Le microbiote, cet organe constitué de milliards de bactéries, est devenu une des voies de recherche médicale les plus prometteuses de ces vingt dernières années. Aujourd’hui, on sait que les personnes atteintes de maladies très diverses, allant des maladies intestinales aux maladies psychiatriques, en passant par les maladies métaboliques comme le diabète, l’obésité, ou encore la stéatose hépatique non alcoolique, ont un microbiote différent de celui des personnes en bonne santé.
On y trouve des modifications de composition des populations de bactéries, et surtout une diversité microbienne bien plus pauvre. Mais les modifications du microbiote sont-elles à l’origine de la pathologie, ou bien la pathologie à l’origine des modifications du microbiote ? La question agite encore le monde de la recherche. Plusieurs expérimentations suggèrent cependant qu’un microbiote altéré favorise l’apparition de ces maladies.

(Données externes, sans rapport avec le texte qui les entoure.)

(* ===== verification/QueueRoundtrip.v ===== *)
(** * Publish-queue records round-trip

    Every record of [QueueCodec] is written as bytes its decoder reads back,
    and a decoder accepts nothing but what its encoder writes: each stored
    value has exactly one spelling. *)

From S2P Require Import Prelude Grammar Address Schema Canonical Ingest QueueBytes QueueCodec.

(** ** Values of the Rust types: machine-width integers and UTF-8 text *)

Definition u64 (n : N) : Prop := (n < 2 ^ 64)%N.
Definition id256 (n : N) : Prop := (n < 2 ^ 256)%N.
Definition on_some {A} (P : A → Prop) (o : option A) : Prop := ∀ x, o = Some x → P x.

Definition outcome_ok (o : AttemptOutcome) : Prop :=
  match o with Rejected reason => text_ok reason | _ => True end.
Definition terminal_ok (o : TerminalOutcome) : Prop :=
  match o with
  | TerminalRejected reason => text_ok reason
  | TerminalAuthDenied denial => text_ok (ad_reason denial)
  | _ => True
  end.
Definition phase_ok (p : InFlightPhase) : Prop :=
  match p with AwaitingHandoff => True | AwaitingAck deadline => u64 deadline end.
Definition state_ok (s : LaneState) : Prop :=
  match s with
  | WaitingConnection | WaitingAuth => True
  | Eligible since => u64 since
  | InFlight ordinal phase => u64 ordinal ∧ phase_ok phase
  | Transient ordinal eligible_at _ raw_reason => u64 ordinal ∧ u64 eligible_at ∧ on_some text_ok raw_reason
  | Terminal ordinal outcome => u64 ordinal ∧ terminal_ok outcome
  end.
Definition handoff_ok (h : AttemptHandoff) : Prop := u64 (ho_at h).
Definition transient_ok (t : AttemptTransient) : Prop :=
  u64 (tr_eligible_at t) ∧ on_some text_ok (tr_raw_reason t).

(** ** Automation *)

#[global] Arguments uint : simpl never.
#[global] Hint Unfold u64 id256 : nmp.

(** One field of a reading goal: a tag byte, an integer, or a field whose
    spelling is at hand. *)
Ltac read_step :=
  rewrite <-?app_assoc;
  lazymatch goal with
  | |- context [mbind (M := Decoder) ?k ?d ([?b] ++ ?r)] => rewrite (bind_reads d k b [b] r) by (by split)
  | |- context [mbind (M := Decoder) ?k ?d (be_bytes ?w ?n ++ ?r)] =>
      rewrite (bind_reads d k n (be_bytes w n) r) by (split; [assumption|reflexivity])
  | |- context [mbind (M := Decoder) ?k ?d (?f ++ ?r)] =>
      erewrite (bind_reads d k _ f r) by (eauto with nmp)
  end; cbn match.
Ltac split_encoded :=
  repeat match goal with
  | He : mbind (M := Result) _ _ = inr _ |- _ =>
      let b := fresh "b" in let Hb := fresh "Hb" in
      apply result_bind_inr in He as (b & Hb & He)
  end;
  repeat match goal with
  | He : mret (M := Result) _ = inr _ |- _ => apply (inj inr) in He; subst
  | He : inr _ = inr _ |- _ => apply (inj inr) in He; subst
  end.
Ltac read_all := split_encoded; repeat read_step; done.

(** The next field of a successful read, with its spelling. *)
Ltac inv_step Hd Hbs :=
  let Hx := fresh "Hx" in
  match type of Hd with mbind (M := Decoder) _ _ _ = _ => idtac end;
  dec_inv Hd Hbs.
Ltac spelled :=
  repeat match goal with
  | Hx : uint _ _ _ |- _ => destruct Hx as [? ->]
  | Hx : _ ∧ _ |- _ => destruct Hx as [? ?]
  end.
(** The bytes read are the concatenation of the fields' spellings, which the
    encoder writes. *)
Ltac encoded_done :=
  repeat match goal with He : _ = inr _ |- _ => rewrite He; clear He; cbn end;
  rewrite <-?app_assoc; reflexivity.
Ltac exact_done :=
  eexists; split; [rewrite ?app_assoc; reflexivity|];
  split; [done|]; try match goal with |- ?enc _ = _ => unfold enc end; cbn; encoded_done.

(** ** Lanes and attempts *)

#[global] Instance outcome_format :
  Format decode_attempt_outcome (λ o f, outcome_ok o ∧ encode_attempt_outcome o = inr f).
Proof.
  split.
  - intros o f rest [Hok He]. unfold decode_attempt_outcome.
    destruct o; cbn [encode_attempt_outcome outcome_ok] in *; read_all.
  - intros bs o rest Hbs Hd. unfold decode_attempt_outcome in Hd. inv_step Hd Hbs; spelled.
    tag_split Hd x; repeat (inv_step Hd Hbs; spelled); injection Hd as <- <-; exact_done.
Qed.

#[global] Instance auth_source_format : Format decode_auth_source (λ o f, f = encode_auth_source o).
Proof.
  split.
  - intros o f rest ->. unfold decode_auth_source, encode_auth_source. destruct o; read_all.
  - intros bs o rest Hbs Hd. unfold decode_auth_source in Hd. inv_step Hd Hbs; spelled.
    tag_split Hd x; injection Hd as <- <-; by eexists.
Qed.

#[global] Instance cause_format : Format decode_transient_cause (λ o f, f = encode_transient_cause o).
Proof.
  split.
  - intros o f rest ->. unfold decode_transient_cause, encode_transient_cause. destruct o; read_all.
  - intros bs o rest Hbs Hd. unfold decode_transient_cause in Hd. inv_step Hd Hbs; spelled.
    tag_split Hd x; injection Hd as <- <-; by eexists.
Qed.

#[global] Instance terminal_format :
  Format decode_terminal (λ o f, terminal_ok o ∧ encode_terminal o = inr f).
Proof.
  split.
  - intros o f rest [Hok He]. unfold decode_terminal.
    destruct o as [| | |[source reason]]; cbn [encode_terminal terminal_ok ad_source ad_reason] in *; read_all.
  - intros bs o rest Hbs Hd. unfold decode_terminal in Hd. inv_step Hd Hbs; spelled.
    tag_split Hd x; repeat (inv_step Hd Hbs; spelled); subst; injection Hd as <- <-; exact_done.
Qed.

#[global] Instance phase_format : Format decode_phase (λ p f, phase_ok p ∧ f = encode_phase p).
Proof.
  split.
  - intros o f rest [Hok ->]. unfold decode_phase. destruct o; cbn [encode_phase phase_ok] in *; read_all.
  - intros bs o rest Hbs Hd. unfold decode_phase in Hd. inv_step Hd Hbs; spelled.
    tag_split Hd x; repeat (inv_step Hd Hbs; spelled); subst; injection Hd as <- <-; exact_done.
Qed.

#[global] Instance lane_state_format :
  Format decode_lane_state (λ s f, state_ok s ∧ encode_lane_state s = inr f).
Proof.
  split.
  - intros o f rest [Hok He]. unfold decode_lane_state.
    destruct o; cbn [encode_lane_state state_ok] in *; spelled; read_all.
  - intros bs o rest Hbs Hd. unfold decode_lane_state in Hd. inv_step Hd Hbs; spelled.
    tag_split Hd x; repeat (inv_step Hd Hbs; spelled); subst; injection Hd as <- <-; exact_done.
Qed.

(** ** Attempt details *)

(** How an optional field is spelled, given how its value is. *)
Definition opt_spelled {A} (P : A → bytes → Prop) (o : option A) (f : bytes) : Prop :=
  match o with None => f = [0%N] | Some x => ∃ g, P x g ∧ f = [1%N] ++ g end.

#[global] Instance dec_option_format {A} (d : Decoder A) P what `{!Format d P} :
  Format (dec_option what d) (opt_spelled P).
Proof.
  split.
  - intros [x|] f rest; unfold dec_option; cbn [opt_spelled]; [intros (g & HP & ->)|intros ->]; read_all.
  - intros bs o rest Hbs Hd. unfold dec_option in Hd. inv_step Hd Hbs; spelled.
    tag_split Hd x; repeat (inv_step Hd Hbs); injection Hd as <- <-.
    + by exists [0%N].
    + eexists. rewrite app_assoc. split; [done|]. by eexists.
Qed.

Lemma opt_spelled_iff {A} (P : A → bytes → Prop) (ok : A → Prop) enc o f :
  (∀ x g, P x g ↔ ok x ∧ enc x = inr g) →
  opt_spelled P o f ↔ on_some ok o ∧ enc_option enc o = inr f.
Proof.
  intros HP. unfold on_some, enc_option, mret, result_ret. destruct o as [x|]; cbn [opt_spelled]; split.
  - intros (g & [Hok ->]%HP & ->). split; [|done]. by intros ? [= <-].
  - intros [Hok (g & He & [= <-])%result_bind_inr]. exists g. split; [|done]. apply HP. auto.
  - by intros ->.
  - intros [_ He]. by injection He as <-.
Qed.

Lemma u64_spelled n g : uint 8 n g ↔ u64 n ∧ enc_u64 n = inr g.
Proof. unfold uint, u64, enc_u64, mret, result_ret. naive_solver. Qed.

À lire aussi«Nos modes de vie ont une influence néfaste sur le microbiote»
Par exemple, les chercheurs ont découvert que la bactérie Akkermansia muciniphila est moins fréquente chez les personnes obèses ou ayant un syndrome métabolique. « Ce qui a intéressé les chercheurs, notamment l’équipe belge du Pr Cani et du Pr Evrard, c’est que la supplémentation en Akkermansia muciniphila des souris obèses permettait non seulement d’abaisser leur poids corporel, mais également de diminuer leur taux de cholestérol et leur glycémie », relate dans son livre, Incroyable microbiote, le Dr Julien Scanzi, gastro-entérologue. Une première étude a été menée sur 32 personnes, avec des résultats très encourageants.
Si toutes ces observations laissent entrevoir de nouvelles voies thérapeutiques, le chemin est encore long avant d’aboutir. « D’autant plus que dans l’obésité, le traitement est complexe, car il existe plusieurs types d’obésité et de diabète que nous ne pouvons pas différencier, et qu’il existe déjà des médicaments efficaces », souligne le Pr Rémy Burcelin, directeur d’une unité Inserm à Toulouse. Pour le spécialiste, actuellement, la piste thérapeutique la plus solide impliquant le microbiote concerne les maladies hépatiques.
À lire aussiLe microbiote, antidépresseur du futur?
C’est dans ce domaine que pourraient arriver les premiers traitements. « L’intestin alimente le foie via la veine porte. Un certain nombre de molécules produites par les bactéries intestinales se retrouvent dans cette veine porte et vont agir sur des cibles du foie, liées à des maladies comme la stéatose hépatique et la fibrose», décrit le Pr Burcelin. « Les chercheurs ont identifié les grandes familles bactériennes impliquées, ainsi que les molécules produites par ces bactéries. Il existe, à partir de là, différentes pistes possibles. Soit on administre les bactéries sous forme de probiotiques. Soit on produit chimiquement les molécules qu’elles produisent et qui agissent sur les cibles. Soit, et c’est plus sûrement ce qui va se développer, on s’intéresse aux cibles de ces molécules », explique le Pr Burcelin.
Peut-être que dans quelques années, il suffira de mâcher du chewing-gum pour perdre du poids ! C’est, en tout cas, ce à quoi travaille le Pr Maria Luisa Balmer, chercheuse à l’université de Berne. Elle expliquait, en novembre, sur le site de La Revue du Praticien qu’elle développe un chewing-gum contenant des fibres alimentaires solubles qui sont de préférence fermentées par un groupe de bactéries intestinales. « Celles-ci mangent et digèrent ces fibres et, ce faisant, produisent des métabolites qui, selon plusieurs études cliniques, sont bénéfiques pour la perte de poids et l’amélioration des maladies métaboliques », affirme la chercheuse.